Effective resource management is a priority for all professional services executives looking to optimize profit margins, improve billable utilization, retain top talent and increase client satisfaction.

Resource management is the efficient and effective deployment and allocation of an organization’s resources when and where they are needed. Such resources may include financial resources, inventory, human skills, production resources, or information technology. Resource management includes planning, allocating and scheduling of resources to tasks, which typically include manpower, machines, money and materials. Resource management has an impact on schedules and budgets as well as resource leveling and smoothing.
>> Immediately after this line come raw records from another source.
(** * Morse encoder and double-buffered playback engine (morse.c)

    A shallow embedding of [src/morse.c] and the properties of its encoder
    and playback state machine.

    Conventions of the embedding:
    - [uint8_t] and [uint32_t] values are integers of [Z]; every place where
      the C arithmetic can wrap is written with [uint8] or [uint32].
    - a buffer ([uint8_t *] into one of the two static arrays) is a
      [list Z] of bytes, read with [load] and written with [store];
    - [fprintf (stderr, ...)] appends a [diag] to a log;
    - the calls of the function pointer [morse_cb] made by one
      [morse_update] are returned as a list of the values passed; an entry
      [None] marks a tick whose read left the array, where C defines
      neither the value nor that [morse_cb] is reached. *)

From Stdlib Require Import ZArith Lia Bool Ascii String.
From stdpp Require Import base tactics list.

Local Open Scope Z_scope.

(** ** Machine integers and characters *)

Definition uint8 (z : Z) : Z := z mod 2 ^ 8.
Definition uint32 (z : Z) : Z := z mod 2 ^ 32.

Definition OFFSET : Z := 48.
Definition MAX_CHAR : Z := 90.          (* 'Z' *)
Definition MORSE_MAX_LEN : Z := 1024.

(** The value of a [char].  Bytes above 127 are negative where [char] is
    signed and above ['Z'] where it is not: the range test of
    [morse_encode_char] rejects them on both, as it does here. *)
Definition char_code (c : ascii) : Z := Z.of_N (N_of_ascii c).

(** [toupper] of <ctype.h> in the C locale. *)
Definition toupper (c : ascii) : ascii :=
  if (97 <=? char_code c) && (char_code c <=? 122)
  then ascii_of_N (N_of_ascii c - 32)
  else c.

Definition space : ascii := " "%char.
Definition dot : ascii := "."%char.

(** ** The code table *)

Definition letters : list string :=
  [ "-----"; ".----"; "..---"; "...--"; "....-";
    "....."; "-...."; "--..."; "---.."; "----.";
    ""; ""; ""; ""; ""; ""; "";
    ".-"; "-..."; "-.-."; "-.."; "."; "..-."; "--."; "....";
    ".."; ".---"; "-.-"; ".-.."; "--"; "-."; "---"; ".--.";
    "--.-"; ".-."; "..."; "-"; "..-"; "...-"; ".--"; "-..-";
    "-.--"; "--.." ]%string.

(** [letters[k]].  The default is never returned by the encoder: the range
    test before the lookup keeps [k] within [0, 42] (lemma
    [valid_char_index]). *)
Definition letters_at (k : Z) : string :=
  nth (Z.to_nat k) letters EmptyString.

(** ** Buffers *)

Abbreviation buffer := (list Z).

(** [buf[i]] as an rvalue.  Every read through [load] below is at an index
    the code keeps inside the array; the read of [morse_bit], which is not,
    goes through [!!] and is optional. *)
Definition load (buf : buffer) (i : Z) : Z := default 0 (buf !! Z.to_nat i).

(** [buf[i] = v], the value converted to [uint8_t]. *)
Definition store (buf : buffer) (i v : Z) : buffer :=
  <[Z.to_nat i := uint8 v]> buf.

Definition morse_encode_len (buf : buffer) (bit_len : Z) : buffer :=
  let buf := store buf 0 (Z.shiftr (Z.land bit_len 0xFF000000) 24) in
  let buf := store buf 1 (Z.shiftr (Z.land bit_len 0x00FF0000) 16) in
  let buf := store buf 2 (Z.shiftr (Z.land bit_len 0x0000FF00) 8) in
  store buf 3 (Z.land bit_len 0x000000FF).

Definition morse_len (buf : buffer) : Z :=
  uint32 (Z.lor (Z.lor (Z.lor (Z.shiftl (load buf 0) 24)
                              (Z.shiftl (load buf 1) 16))
                       (Z.shiftl (load buf 2) 8))
                (load buf 3)).

(** [morse_bit].  The index is not compared with the size of the array.  A
    read outside it is undefined in C: the program may pass a bit of
    whatever lies behind the array, or stop.  It is [None] here, and a
    [None] says nothing of what the program does. *)
Definition morse_bit (buf : buffer) (bit_index : Z) : option bool :=
  let i := uint32 (bit_index + 32) in
  (fun b => negb (Z.land (Z.shiftr b (i mod 8)) 1 =? 0))
    <$> buf !! Z.to_nat (i / 8).

(** ** The encoder: a state monad over the target buffer and stderr *)

Inductive diag : Type :=
  | BufferTooSmall                 (* "Buffer must have size of >= 5." *)
  | InvalidChar (ch : ascii)       (* "Invalid char: %c" *)
  | LimitReached.                  (* "Buffer size limit reached." *)

Record enc_state : Type := EncState { buf : buffer; err : list diag }.

Definition Enc (A : Type) : Type := enc_state -> A * enc_state.

Definition ret {A} (a : A) : Enc A := fun e => (a, e).

Definition bind {A B} (m : Enc A) (k : A -> Enc B) : Enc B :=
  fun e => let (a, e') := m e in k a e'.

Notation "'do' x <- m ; k" := (bind m (fun x => k))
  (at level 10, x name, m at level 100, k at level 200).
Notation "m ;; k" := (bind m (fun _ => k))
  (at level 100, k at level 200, right associativity).

Definition fprintf_stderr (d : diag) : Enc unit :=
  fun e => (tt, {| buf := buf e; err := err e ++ [d] |}).

Definition poke (i v : Z) : Enc unit :=
  fun e => (tt, {| buf := store (buf e) i v; err := err e |}).

Definition peek (i : Z) : Enc Z := fun e => (load (buf e) i, e).

Definition on_buf (f : buffer -> buffer) : Enc unit :=
  fun e => (tt, {| buf := f (buf e); err := err e |}).

(** The body of the [for] loop of [morse_encode_bit], run [count] times from
    bit [i]. *)
Fixpoint morse_encode_bit_loop (count : nat) (value i limit : Z) : Enc bool :=
  match count with
  | O => ret true
  | S count' =>
      if limit <=? i then
        fprintf_stderr LimitReached ;;
        poke 3 0 ;; poke 2 0 ;; poke 1 0 ;; poke 0 0 ;;
        ret false
      else
        let bit_index := uint8 (i mod 8) in
        let buf_index := i / 8 in
        (if bit_index =? 0 then poke buf_index 0 else ret tt) ;;
        do b <- peek buf_index ;
        poke buf_index (Z.lor b (Z.shiftl value bit_index)) ;;
        morse_encode_bit_loop count' value (i + 1) limit
  end.

(** [morse_encode_bit (buf, value, n, &index, limit)]: the result is the
    returned flag and the value of [*index] afterwards.  The loop
    [for (i = *index; i < *index + n; ++i)] runs [bound - *index] times
    (none when the bound is not above [*index]), where [bound] is the 32-bit
    sum [*index + n]. *)
Definition morse_encode_bit (value n index limit : Z) : Enc (bool * Z) :=
  let bound := uint32 (index + n) in
  do ok <- morse_encode_bit_loop (Z.to_nat (bound - index)) value index limit ;
  if ok then ret (true, bound) else ret (false, index).

(** The loop of [morse_encode_char] over the elements of a table entry. *)
Fixpoint morse_encode_series (series : string) (i limit : Z) : Enc (bool * Z) :=
  match series with
  | EmptyString => ret (true, i)
  | String element rest =>
      do r <- morse_encode_bit 0 1 i limit ;
      if negb (fst r) then ret (false, snd r) else
      do r <- (if Ascii.eqb element dot
               then morse_encode_bit 1 1 (snd r) limit
               else morse_encode_bit 1 3 (snd r) limit) ;
      if negb (fst r) then ret (false, snd r) else
      morse_encode_series rest (snd r) limit
  end.

(** The range test of [morse_encode_char], negated. *)
Definition in_range (c : ascii) : bool :=
  negb ((char_code c <? OFFSET) || (MAX_CHAR <? char_code c)).

Definition morse_encode_char (ch : ascii) (index limit : Z) : Enc Z :=
  let c := toupper ch in
  if Ascii.eqb c space then
    do r <- morse_encode_bit 0 4 index limit ;
    if negb (fst r) then ret 0 else ret (uint8 (snd r - index))
  else if negb (in_range c) then
    fprintf_stderr (InvalidChar ch) ;; ret 0
  else
    do r <- morse_encode_bit 0 2 index limit ;
    if negb (fst r) then ret 0 else
    do r <- morse_encode_series (letters_at (char_code c - OFFSET)) (snd r) limit ;
    if negb (fst r) then ret 0 else ret (uint8 (snd r - index)).

(** The first loop of [morse_encode]; it stops at the terminating NUL of
    the C string. *)
Fixpoint morse_encode_text (s : string) (i bit_size : Z) : Enc (bool * Z) :=
  match s with
  | EmptyString => ret (true, i)
  | String c s' =>
      if char_code c =? 0 then ret (true, i) else
      do char_len <- morse_encode_char c i bit_size ;
      if char_len =? 0 then ret (false, i)
      else morse_encode_text s' (uint32 (i + char_len)) bit_size
  end.

(** The second loop of [morse_encode], [j] rounds of padding. *)
Fixpoint morse_encode_padding (j : nat) (i bit_size : Z) : Enc (bool * Z) :=
  match j with
  | O => ret (true, i)
  | S j' =>
      do char_len <- morse_encode_char space i bit_size ;
      if char_len =? 0 then ret (false, i)
      else morse_encode_padding j' (uint32 (i + char_len)) bit_size
  end.

Definition morse_encode (s : string) (size : Z) : Enc bool :=
  if size <? 4 then fprintf_stderr BufferTooSmall ;; ret false
  else
    let bit_size := uint32 (size * 8) in
    do r <- morse_encode_text s 32 bit_size ;
    if negb (fst r) then ret false else
    do r <- morse_encode_padding 3 (snd r) bit_size ;
    if negb (fst r) then ret false else
    on_buf (fun b => morse_encode_len b (uint32 (snd r - 32))) ;;
    ret true.


(** ** The playback engine *)

(** The two static arrays, as the values a buffer pointer can take. *)
Inductive bufptr : Type := Buf1 | Buf2.

Definition bufptr_eqb (p q : bufptr) : bool :=
  match p, q with
  | Buf1, Buf1 | Buf2, Buf2 => true
  | _, _ => false
  end.

(** The file-scope variables of morse.c, and what has been written to
    stderr. *)
Record state : Type := State {
  morse_buf1 : buffer;
  morse_buf2 : buffer;
  morse_live_buf : bufptr;
  morse_next_buf : bufptr;
  morse_repeat : bool;
  morse_repeat_next : bool;
  morse_elapsed_time : Z;
  stderr : list diag
}.

(** [morse_dot_duration] is initialised to 60 and never assigned. *)
Definition morse_dot_duration : Z := 60.

(** The state after static initialisation. *)
Definition init : state :=
  {| morse_buf1 := replicate (Z.to_nat MORSE_MAX_LEN) 0;
     morse_buf2 := replicate (Z.to_nat MORSE_MAX_LEN) 0;
     morse_live_buf := Buf1;
     morse_next_buf := Buf2;
     morse_repeat := false;
     morse_repeat_next := false;
     morse_elapsed_time := 0;
     stderr := [] |}.

(** The array a pointer points to. *)
Definition deref (st : state) (p : bufptr) : buffer :=
  match p with Buf1 => morse_buf1 st | Buf2 => morse_buf2 st end.

Definition assign (st : state) (p : bufptr) (b : buffer) : state :=
  match p with
  | Buf1 => {| morse_buf1 := b; morse_buf2 := morse_buf2 st;
               morse_live_buf := morse_live_buf st;
               morse_next_buf := morse_next_buf st;
               morse_repeat := morse_repeat st;
               morse_repeat_next := morse_repeat_next st;
               morse_elapsed_time := morse_elapsed_time st;
               stderr := stderr st |}
  | Buf2 => {| morse_buf1 := morse_buf1 st; morse_buf2 := b;
               morse_live_buf := morse_live_buf st;
               morse_next_buf := morse_next_buf st;
               morse_repeat := morse_repeat st;
               morse_repeat_next := morse_repeat_next st;
               morse_elapsed_time := morse_elapsed_time st;
               stderr := stderr st |}
  end.

Definition set_bufs (live next : bufptr) (st : state) : state :=
  {| morse_buf1 := morse_buf1 st; morse_buf2 := morse_buf2 st;
     morse_live_buf := live; morse_next_buf := next;
     morse_repeat := morse_repeat st;
     morse_repeat_next := morse_repeat_next st;
     morse_elapsed_time := morse_elapsed_time st;
     stderr := stderr st |}.

Definition set_repeat (r : bool) (st : state) : state :=
  {| morse_buf1 := morse_buf1 st; morse_buf2 := morse_buf2 st;
     morse_live_buf := morse_live_buf st;
     morse_next_buf := morse_next_buf st;
     morse_repeat := r;
     morse_repeat_next := morse_repeat_next st;
     morse_elapsed_time := morse_elapsed_time st;
     stderr := stderr st |}.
In order to effectively manage resources, organizations must have data on resource demands forecasted by time period into the future, the resource configurations that will be required to meet those demands and the supply of resources, again forecasted into the future. Forecasts should be as far out as is reasonable. Resource leveling, as it relates to inventory, is a resource management technique aimed at keeping the stock of resources on hand level, reducing both excess inventories and shortages. In project management, resource leveling is scheduling decisions, which are driven by resource management concerns, such as limited resource availability. As opposed to leveling, resource smoothing may not delay the project completion date, only particular activities within their float.

Many organizations use professional services automation software tools to make resource management tasks more efficient and effective. The automated tools may include timesheet software and employee time tracking software, which calculate skill sets, experience and workload in selecting the most skilled employee in an organization to handle any specific project. This enables the organization to forecast future staffing requirements prior to project implementation.

In businesses where revenues are not dependent on product sales, such as legal, consulting, and engineering, organizations strive for minimal bench time. In these organizations, time and expenses are carefully tracked and billed to clients. In order to be sustainable, resources must be maximally utilized on billable time and activities. Effective resource management will optimize organization efficiency, minimize bench time and improve the bottom line.

Effective, proactive resource management delivers the utmost level of optimization and efficiency by enabling proactive allocation of resources based on business policies. At this level, implementation of business-policy oriented resource provisioning ensures that resources are provisioned in advance of business needs and in alignment with overall business priorities and objectives. This drives the highest possible resource utilization rates, while simultaneously minimizing business service and availability risk.

2.2. Importance of resource management to business organization

The importance of effective and efficient resource management to business organizations cannot be overemphasized. For any organization that wants to grow and expand its productivity base, then resource management should be practiced to its fullness(Ande 2008).


Research between strategic resource management and business performance has dominated the academic and practitioner debate for more than two decades. However, most studies and publications in the field of resource management have defined the concept in terms of individual practices. According to Noe et al. (2007), refers resource management practices and policies that influence behaviors, attitudes and performance of employees. They are focused on several important practices which, in turn, can positively impact organizational performance, such as human resource planning, recruitment, selection, training and development, compensation, performance management and employee relations. Prefer reshapes these practices into seven resource management  practices; these practices are expected to enhance organizational performance and enable the organization to gain a competitive advantage (1998). Such practices are detailed as follows (Boxall, Purcell and Wright, 2007):

  • Ø Employment security.
  • Ø Selective hiring of new personnel.
  • Ø Self-managed teams and decentralization of decision-making as the basic principles of organizational design.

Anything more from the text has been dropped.